Down Memory Lane for Sept. 13

Sept. 8, 1966

Dry weather still prevails in Rappahnanock and the situation is acute. Thornton Gap River, where it passes under a bridge on Route 211 just east of Sperryville, is bone dry. This river comes from the Old Hollow and at the highway location not a drop of water is to be found. Jack Woodard who lives nearby says this is the first time he has ever seen it that dry and he has lived here most of his 72 years. In the fall of 1942 the river was out of bounds and flooded all the bottom land in the area and washed away a house and a shed.

At the nearby farm of Clifford Miller, wells have done dry, necessitating drilling a new, deep one. Dead fish, many as much as five inches long, can be seen in great numbers in the river.

The second annual Whistle Cup Tennis Tournament was held in the county Labor Day weekend. The tournament consisted of 18 mixed doubles played Sunday and Monday on the courts at the homes of Mr. and Mrs. I. L. Parrish, Viewtown, Mr. and Mrs. N. K. G. Tholand, Sperryville and Judge and Mrs. R. V. Snead, Washington.

Winners of the finals played Monday at Tholand’s Piedmont Farm where Mrs. Stuart Cooper of Warrenton and Jens Tholand. Others in the finals were Mrs. Ann Moore of Madison and Ed Harris, Huntly; Mrs. Ruth Baumgardner of Annandale and Washington, and Judge Snead.

Following the presentation of the cups at the close of the tournament Monday, a Dutch picnic lunch was enjoyed on the lawn at Piedmont.

March 16, 1978

Recycling is alive and well in Washington. In 1976, mayor Peter Kramer appointed June Jordan, then a member of the town council, to start and operate a recycling center. Three years later, the center is still functioning — and turning a profit, thanks to the efforts of June, Joyce Kramer and the donation of land by L. V. Merrill.
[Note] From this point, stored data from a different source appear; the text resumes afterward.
(* ===== verification/Regex.v ===== *)
(** * Regular expressions: Python's [re] on the patterns of the programs

    A backtracking matcher for the fragment of [re] that [clean_text] and
    [simple_tokenize] use: character classes, concatenation, alternation,
    greedy and lazy repetition.  [matches r s] lists the ways [r] can match
    a prefix of [s], as the text left after the match, in the order in which
    a backtracking engine tries them (a greedy repetition prefers more
    iterations, a lazy one fewer, an alternation its left branch): the first
    one is the match [re] reports at that position.

    [re_sub] and [re_findall] scan the text from left to right as [re.sub]
    and [re.findall] do for a pattern without groups.  Their treatment of a
    match of the empty string is not modelled (such a match is skipped): no
    pattern of the programs can match the empty string, which [nullable]
    decides.

    The language [lang] of a pattern, the set of the words it matches, is
    the specification: [matches] finds exactly the words of the language
    that start the text. *)

From stdpp Require Import prelude.
From Equations Require Import Equations.
From S2P Require Import Prelude PyStr.

(** ** Patterns *)

Inductive regex : Type :=
| Eps
| Chr (p : N → bool)
| Seq (r1 r2 : regex)
| Alt (r1 r2 : regex)
| Star (greedy : bool) (r : regex).

(** [r+], [r+?] and [r?] *)
Definition Plus (greedy : bool) (r : regex) : regex := Seq r (Star greedy r).
Definition Opt (r : regex) : regex := Alt r Eps.

(** A literal character, a literal string, [[^c]], [.] without and with
    [re.DOTALL]. *)
Definition Lit (c : N) : regex := Chr (N.eqb c).
Fixpoint Str (s : list N) : regex :=
  match s with
  | [] => Eps
  | c :: s' => Seq (Lit c) (Str s')
  end.
Definition NotLit (c : N) : regex := Chr (λ x, negb (N.eqb c x)).
Definition Dot : regex := NotLit 10.
Definition DotAll : regex := Chr (λ _, true).

(** Whether a pattern can match the empty string. *)
Fixpoint nullable (r : regex) : bool :=
  match r with
  | Eps => true
  | Chr _ => false
  | Seq r1 r2 => nullable r1 && nullable r2
  | Alt r1 r2 => nullable r1 || nullable r2
  | Star _ _ => true
  end.

(** ** The matcher *)

(** The iterations of a repetition from [s]: each iteration must consume a
    character, so [length s] bounds their number and is the fuel. *)
Fixpoint star_go (step : list N → list (list N)) (greedy : bool)
    (fuel : nat) (s : list N) : list (list N) :=
  match fuel with
  | 0 => [s]
  | S fuel' =>
      let more :=
        s' ← filter (λ s', length s' < length s) (step s);
        star_go step greedy fuel' s' in
      if greedy then more ++ [s] else s :: more
  end.

(** The texts left after a match of [r] at the start of [s], in the order of
    preference of a backtracking engine. *)
Fixpoint matches (r : regex) (s : list N) : list (list N) :=
  match r with
  | Eps => [s]
  | Chr p => match s with
             | c :: s' => if p c then [s'] else []
             | [] => []
             end
  | Seq r1 r2 => s' ← matches r1 s; matches r2 s'
  | Alt r1 r2 => matches r1 s ++ matches r2 s
  | Star greedy r1 => star_go (matches r1) greedy (length s) s
  end.

(** The match at the start of [s], as the text left after it. *)
Definition match_at (r : regex) (s : list N) : option (list N) := head (matches r s).

(** ** [re.sub] and [re.findall] *)

(** [re.sub(r, repl, s)] for a plain replacement string. *)
Equations re_sub (r : regex) (repl s : list N) : list N by wf (length s) lt :=
  re_sub r repl [] := [];
  re_sub r repl (c :: s') with match_at r (c :: s') := {
    | Some rest with decide (length rest < length (c :: s')) := {
        | left _ := repl ++ re_sub r repl rest;
        | right _ := c :: re_sub r repl s' };
    | None := c :: re_sub r repl s' }.

(** [re.findall(r, s)] for a pattern without groups. *)
Equations re_findall (r : regex) (s : list N) : list (list N) by wf (length s) lt :=
  re_findall r [] := [];
  re_findall r (c :: s') with match_at r (c :: s') := {
    | Some rest with decide (length rest < length (c :: s')) := {
        | left _ :=
            take (length (c :: s') - length rest) (c :: s') :: re_findall r rest;
        | right _ := re_findall r s' };
    | None := re_findall r s' }.

(** ** The language of a pattern *)

(** The words a pattern matches, whatever the order in which an engine finds
    them: the specification of the matcher.  An iteration of a repetition
    consumes at least one character. *)
Inductive lang : regex → list N → Prop :=
| lang_eps : lang Eps []
| lang_chr p c : p c = true → lang (Chr p) [c]
| lang_seq r1 r2 w1 w2 : lang r1 w1 → lang r2 w2 → lang (Seq r1 r2) (w1 ++ w2)
| lang_alt_l r1 r2 w : lang r1 w → lang (Alt r1 r2) w
| lang_alt_r r1 r2 w : lang r2 w → lang (Alt r1 r2) w
| lang_star_nil g r : lang (Star g r) []
| lang_star_cons g r w1 w2 :
    w1 ≠ [] → lang r w1 → lang (Star g r) w2 → lang (Star g r) (w1 ++ w2).

(** ** The matcher: fuel, unfolding, progress *)

Section matcher_lemmas.
Implicit Types (r : regex) (s t : list N) (g : bool).

Lemma star_go_fuel_S step g f s :
  length s ≤ f → star_go step g (S f) s = star_go step g f s.
Proof.
  revert s. induction f as [|f IH]; intros s Hs.
  - destruct s; [|simpl in Hs; lia]. simpl.
    rewrite filter_none; [by destruct g|]. apply list.Forall_forall. intros; lia.
  - cbn [star_go]. rewrite (bind_ext_elem _ (star_go step g f)); [done|].
    intros s' [? _]%list_elem_of_filter. apply IH. lia.
Qed.

(** More fuel than the length of the text changes nothing. *)
Lemma star_go_fuel step g f s :
  length s ≤ f → star_go step g f s = star_go step g (length s) s.
Proof.
  induction f as [|f IH]; intros Hs.
  - by replace (length s) with 0 by lia.
  - destruct (decide (length s = S f)) as [->|]; [done|].
    rewrite star_go_fuel_S by lia. apply IH. lia.
Qed.

(** A repetition tries one more iteration that consumes something, or
    stops: the greedy one prefers the iteration, the lazy one to stop. *)
Lemma matches_star g r s :
  matches (Star g r) s =
    let more :=
      s' ← filter (λ s', length s' < length s) (matches r s);
      matches (Star g r) s' in
    if g then more ++ [s] else s :: more.
Proof.
  simpl. destruct s as [|c s]; simpl.
  - rewrite filter_none; [by destruct g|]. apply list.Forall_forall. intros; lia.
  - rewrite (bind_ext_elem _ (λ s', star_go (matches r) g (length s') s')); [done|].
    intros s' [? _]%list_elem_of_filter. apply star_go_fuel. simpl in *. lia.
Qed.

(** What is left after a match is a suffix of the text. *)
Lemma matches_suffix r s t : t ∈ matches r s → t `suffix_of` s.
Proof.
  revert s t. induction r as [|p|r1 IH1 r2 IH2|r1 IH1 r2 IH2|g r IH]; intros s t.
  - by intros ->%list_elem_of_singleton.
  - destruct s as [|c s]; simpl; [by intros ?%elem_of_nil|].
    destruct (p c); [|by intros ?%elem_of_nil].
    intros ->%list_elem_of_singleton. by apply suffix_cons_r.
  - simpl. intros (s' & Ht & Hs')%list_elem_of_bind.
    etrans; [by apply IH2|by apply IH1].
  - simpl. intros [?|?]%elem_of_app; auto.
  - induction s as [s IHs] using list_length_ind. rewrite matches_star. simpl.
    assert (t ∈ (filter (λ s', length s' < length s) (matches r s)
                 ≫= matches (Star g r)) → t `suffix_of` s) as Hmore.
    { intros (s' & Ht & [Hlt Hs']%list_elem_of_filter)%list_elem_of_bind.
      etrans; [by apply IHs|by apply IH]. }
    destruct g; [intros [?|Ht%list_elem_of_singleton]%elem_of_app
                | intros [Ht|?]%elem_of_cons]; subst; auto.
Qed.

Lemma matches_length r s t : t ∈ matches r s → length t ≤ length s.
Proof. intros [k ->]%matches_suffix. rewrite length_app. lia. Qed.

(** A pattern that is not nullable consumes at least one character. *)
Lemma matches_progress r s t :
  nullable r = false → t ∈ matches r s → length t < length s.
Proof.
  revert s t. induction r as [|p|r1 IH1 r2 IH2|r1 IH1 r2 IH2|g r IH];
    intros s t Hn; simpl in Hn; try done.
  - destruct s as [|c s]; simpl; [by intros ?%elem_of_nil|].
    destruct (p c); [|by intros ?%elem_of_nil].
    intros ->%list_elem_of_singleton. lia.
  - simpl. intros (s' & Ht & Hs')%list_elem_of_bind.
    apply andb_false_iff in Hn as [Hn|Hn].
    + apply matches_length in Ht. specialize (IH1 _ _ Hn Hs'). lia.
    + apply matches_length in Hs'. specialize (IH2 _ _ Hn Ht). lia.
  - apply orb_false_iff in Hn as [Hn1 Hn2]. simpl.
    intros [?|?]%elem_of_app; auto.
Qed.

Lemma match_at_progress r s t :
  nullable r = false → match_at r s = Some t → length t < length s.
Proof.
  intros Hn Hm. apply (matches_progress r); [done|].
  unfold match_at in Hm. destruct (matches r s); simplify_eq/=. left.
Qed.

(** The elements of the list of a repetition. *)
Lemma elem_of_matches_star g r s t :
  t ∈ matches (Star g r) s ↔
  t = s ∨ ∃ s', s' ∈ matches r s ∧ length s' < length s ∧ t ∈ matches (Star g r) s'.
Proof.
  rewrite matches_star. cbv zeta.
  assert (t ∈ (filter (λ s', length s' < length s) (matches r s) ≫= matches (Star g r))
          ↔ ∃ s', s' ∈ matches r s ∧ length s' < length s ∧ t ∈ matches (Star g r) s')
    as Hmore.
  { rewrite list_elem_of_bind. setoid_rewrite list_elem_of_filter. naive_solver. }
  destruct g; [rewrite elem_of_app, list_elem_of_singleton|rewrite elem_of_cons];
    rewrite Hmore; naive_solver.
Qed.

(** Every way of matching found is a word of the language followed by the
    text left. *)
Lemma matches_sound r s t : t ∈ matches r s → ∃ w, s = w ++ t ∧ lang r w.
Proof.
  revert s t. induction r as [|p|r1 IH1 r2 IH2|r1 IH1 r2 IH2|g r IH]; intros s t.
  - simpl. intros Ht%list_elem_of_singleton. subst t.
    exists []. split; [done|constructor].
  - destruct s as [|c s]; simpl; [by intros ?%elem_of_nil|].
    destruct (p c) eqn:Hc; [|by intros ?%elem_of_nil].
    intros Ht%list_elem_of_singleton. subst t. exists [c]. split; [done|by constructor].
  - simpl. intros (s' & (w2 & -> & ?)%IH2 & (w1 & -> & ?)%IH1)%list_elem_of_bind.
    exists (w1 ++ w2). split; [by rewrite app_assoc|by constructor].
  - simpl. intros [(w & -> & ?)%IH1|(w & -> & ?)%IH2]%elem_of_app; exists w.
    + split; [done|by apply lang_alt_l].
    + split; [done|by apply lang_alt_r].
  - induction s as [s IHs] using list_length_ind.
    intros [->|(s' & (w1 & -> & Hw1)%IH & Hlt & Ht)]%elem_of_matches_star.
    + exists []. split; [done|constructor].
    + apply IHs in Ht as (w2 & -> & Hw2); [|done].
      exists (w1 ++ w2). split; [by rewrite app_assoc|].
      constructor; [|done..]. intros ->. simpl in Hlt. lia.
Qed.

(** Every word of the language at the start of the text is found. *)
Lemma matches_complete r w t : lang r w → t ∈ matches r (w ++ t).
Proof.
  intros Hw. revert t.
  induction Hw as [|p c Hc|r1 r2 w1 w2 _ IH1 _ IH2|r1 r2 w _ IH|r1 r2 w _ IH
                  |g r|g r w1 w2 Hne _ IH1 _ IH2]; intros t.
  - simpl. apply list_elem_of_singleton. done.
  - simpl. rewrite Hc. by apply list_elem_of_singleton.
  - simpl. apply list_elem_of_bind. exists (w2 ++ t). split; [apply IH2|].
    rewrite <- app_assoc. apply IH1.
  - simpl. apply elem_of_app. left. apply IH.
  - simpl. apply elem_of_app. right. apply IH.
  - apply elem_of_matches_star. by left.
  - apply elem_of_matches_star. right. exists (w2 ++ t). rewrite <- app_assoc.
    split_and!; [apply IH1| |apply IH2]. rewrite !length_app.
    destruct w1; [done|simpl; lia].
Qed.

Lemma matches_seq_assoc r1 r2 r3 s :
  matches (Seq (Seq r1 r2) r3) s = matches (Seq r1 (Seq r2 r3)) s.
Proof. apply list_bind_assoc. Qed.

Lemma match_at_alt r1 r2 s :
  match_at (Alt r1 r2) s
  = match match_at r1 s with Some t => Some t | None => match_at r2 s end.
Proof. apply head_app. Qed.

Lemma match_at_seq_chr p r c s :
  match_at (Seq (Chr p) r) (c :: s) = if p c then match_at r s else None.
Proof. unfold match_at. simpl. destruct (p c); simpl; by rewrite ?app_nil_r. Qed.

Lemma match_at_seq_chr_nil p r : match_at (Seq (Chr p) r) [] = None.
Proof. done. Qed.

Lemma match_at_chr p c s : match_at (Chr p) (c :: s) = if p c then Some s else None.
Proof. unfold match_at. simpl. by destruct (p c). Qed.

Lemma match_at_seq_lit c0 r c s :
  match_at (Seq (Lit c0) r) (c :: s) = if N.eqb c0 c then match_at r s else None.
Proof. apply match_at_seq_chr. Qed.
Over the last 15 months, the recycling center located behind Merrill’s garage, has collected $550 from selling newspapers and aluminum. Of this, $500 was presented last week to Jennings Hobson, president of the Washington Fire Department, to aid in the construction of a new firehouse.

Volunteer help along with citizen involvement makes the recycling program work. June Jordan and Joyce Kramer have contributed countless hours to the center since it first opened. No one likes picking over trash — particularly someone else’s — but it’s a job that has to be done.

Despite the demand it makes on her time, June plans to keep the recycling center running and growing as long as the people in Rappahannock continue to support it. Hopefully, as the center continues its success, the Board of Supervisors will see that a recycling program can work and is profitable,” June said. She stressed that the $500 alone is not a true indication of the center’s value to the community.

It appears that the Rappahannock Ski Corporation’s suit against the county Board of Zoning Appeals will be settled out of court. According to Commonwealth Attorney George Davis, the supervisors met with him in executive session on Wednesday, March 15, to discuss a consent order submitted by attorney Douglas Baumgardner on behalf of the ski area. In the order, the ski area agrees to drop their suit in exchange for rights requested in the amended special use permit application filed December 27,1977. Davis, who requested that the supervisors intervene in the fight between the ski area and BZA, reported that he will advise the supervisors to accept the consent order.

Baumgardner filed a petition in circuit court on March 7 seeking a reversal of BZA action taken February 9 to deny the ski area’s request for a snowless slide, skiing, craft sales, tennis, swimming and other recreational support activities on 300 acres in Harris Hollow. The suit also asked for “costs and reasonable attorney’s fees” and attacked the validity of the county’s zoning ordinance itself, charging that it delegated improper legislative authority to the BZA.